------ DATA SECTION

(* ===== verification/Pulls.v ===== *)
(** * Pulls of published profile state

    The receiving side of [crates/storage/src/lib.rs]: [ProfileSyncObjectSource], the
    interface to whatever holds the published objects, and the pulls of
    [SlateProfileDatabase] over it.  A source is asked for the object a root names and for
    objects by id; what it answers is opened with the roster ([TrustedOpen]) and applied
    ([Snapshots]).

    A source has a state of its own: two calls may be answered differently. *)
From S2P Require Import Prelude RustStr AppViews Database SyncObjects SyncStore.
From S2P Require Import Membership ProfileTables TrustedOpen Snapshots.

(** ** The interface *)

Class ProfileSyncObjectSource (W E : Type) := {
  resolve_profile_sync_root : string -> string -> state_result W E (option string);
  list_profile_sync_root_candidates : string -> string -> state_result W E (list RootCandidate);
  get_profile_sync_object : string -> string -> state_result W E ProfileSyncObjectBytes
}.

Definition resolved_root (object_id : string) : RootCandidate :=
  {| cand_publisher_id := "resolved-root"; cand_object_id := object_id;
     cand_publish_sequence := 0 |}.
(* ===== verification/AppOps.v ===== *)
(** * Operations on application data

    The public operations of [crates/storage/src/lib.rs] on bookmarks, calendar events,
    chat conversations, contact cards, downloads, file entries and storage providers: an
    update validates its input, writes the row, records the change for the other devices
    and answers the row; a removal deletes the row and records a tombstone when there was
    one; the lists are ordered and cut as their queries say. *)
From S2P Require Import Prelude RustStr AppViews Database SyncStore AppData.

(** ** Statements *)

(** A statement over the tables of the applications. *)
Definition app_statement (f : AppTables -> result SqlError AppTables) : sql unit :=
  fun db =>
    match f (db_app db) with
    | Ok t => (set_db_app t db, Ok tt)
    | Err e => (db, Err e)
    end.

(** [query_row(sql, params, from_row)]. *)
Definition query_row {P R} (from_row : AppRow P -> result SqlError R)
    (select : ProfileDb -> option (AppRow P)) : sql R :=
  let* row := query select in
  let* row := sr_lift (ok_or row QueryReturnedNoRows) in
  sr_lift (from_row row).

(** [OptionalExtension::optional]. *)
Definition optional {R} (m : sql R) : sql (option R) :=
  fun db =>
    match m db with
    | (db, Ok r) => (db, Ok (Some r))
    | (db, Err QueryReturnedNoRows) => (db, Ok None)
    | (db, Err e) => (db, Err e)
    end.

(** [WHERE profile = ?1 ORDER BY ... LIMIT ?2]. *)
Definition select_rows {P} (order : AppRow P -> AppRow P -> comparison) (profile : string)
    (limit : Z) (rows : gmap (string * string) (AppRow P)) : list (AppRow P) :=
  sql_limit limit (sort_by order (btree_values (filter (fun kv => kv.1.1 = profile) rows))).

Definition query_rows {P R} (from_row : AppRow P -> result SqlError R)
    (select : ProfileDb -> list (AppRow P)) : storage (list R) :=
  let* rows := query select in
  sr_lift (map_err Database (collect_results from_row rows)).

(** [sql] boolean columns are integers. *)
#[export] Instance RustOrd_bool : RustOrd bool :=
  fun a b => Z.compare (if a then 1 else 0) (if b then 1 else 0).

Section Operations.
Context (enc : PayloadEncoders) (local_sync_device_id : string).

(** ** Calendar *)

Definition calendar_event_record_by_id_in_transaction (profile event_id : string) :
    sql CalendarEventRecord :=
  query_row (calendar_event_record_from_row profile)
    (fun db => tbl_calendar_events (db_app db) !! (profile, event_id)).

Definition calendar_event_record_by_id_optional_in_transaction (profile event_id : string) :
    sql (option CalendarEventRecord) :=
  optional (query_row (calendar_event_record_from_row profile)
              (fun db => tbl_calendar_events (db_app db) !! (profile, event_id))).

Definition upsert_calendar_event (event : CalendarEventUpdate) (now : Z) :
    storage CalendarEventRecord :=
  do* sr_lift (validate_calendar_event_id (ceu_event_id event)) in
  let sync_key := calendar_event_sync_key (ceu_event_id event) in
  let* sync_payload := sr_lift (calendar_event_sync_payload enc event) in
  let payload := calendar_event_update_payload event in
  transaction (
    do* database_error (app_statement
          (upsert_calendar_event_in_transaction (ceu_profile event) payload now)) in
    do* database_error (record_sync_setting_text_in_transaction (ceu_profile event)
          SYNC_DOMAIN_CALENDAR sync_key sync_payload local_sync_device_id now) in
    database_error (calendar_event_record_by_id_in_transaction (ceu_profile event)
                      (ceu_event_id event))).

(** [ORDER BY starts_at, event_id]. *)
Definition calendar_events_order (a b : AppRow CalendarEventSyncPayload) : comparison :=
  key_cmp (fun r => (ce_starts_at (row_payload r), ce_event_id (row_payload r))) a b.

Definition calendar_events (profile : string) (limit : Z) : storage (list CalendarEventRecord) :=
  query_rows (calendar_event_record_from_row profile)
    (fun db => select_rows calendar_events_order profile limit (tbl_calendar_events (db_app db))).
Lemma clock_exhaustion_blocks_writes_witness :
  (set_sync_setting_text "dev-a" "default" "notes" "other" "x" 101
     (receive [note "v1" "dev-b" 1 i64_max])).2 = Err (Database (InvalidColumnType 0)).
Proof.
  refine (f_equal snd (clock_exhaustion_blocks_writes no_payloads (note "v1" "dev-b" 1 i64_max) 100 "dev-a"
    "notes" "other" "x" 101 empty_db (receive [note "v1" "dev-b" 1 i64_max])
    {| ch_id := 1; ch_profile := "default"; ch_domain := "notes"; ch_entity_key := "k";
       ch_operation := "set_text"; ch_payload := "v1"; ch_device_id := "dev-b";
       ch_device_sequence := 1; ch_logical_clock := i64_max; ch_created_at := 100;
       ch_applied_at := Some 100 |} store_ok_empty eq_refl (Forall_nil_2 _) _ eq_refl)).
  vm_compute. reflexivity.
Defined.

------------

WHAT IS BEING ASKED: Search the entries for the word "answers", then gather every line that has it.

RESPONSE TO THE TASK:
    objects by id; what it answers is opened with the roster ([TrustedOpen]) and applied
    and answers the row; a removal deletes the row and records a tombstone when there was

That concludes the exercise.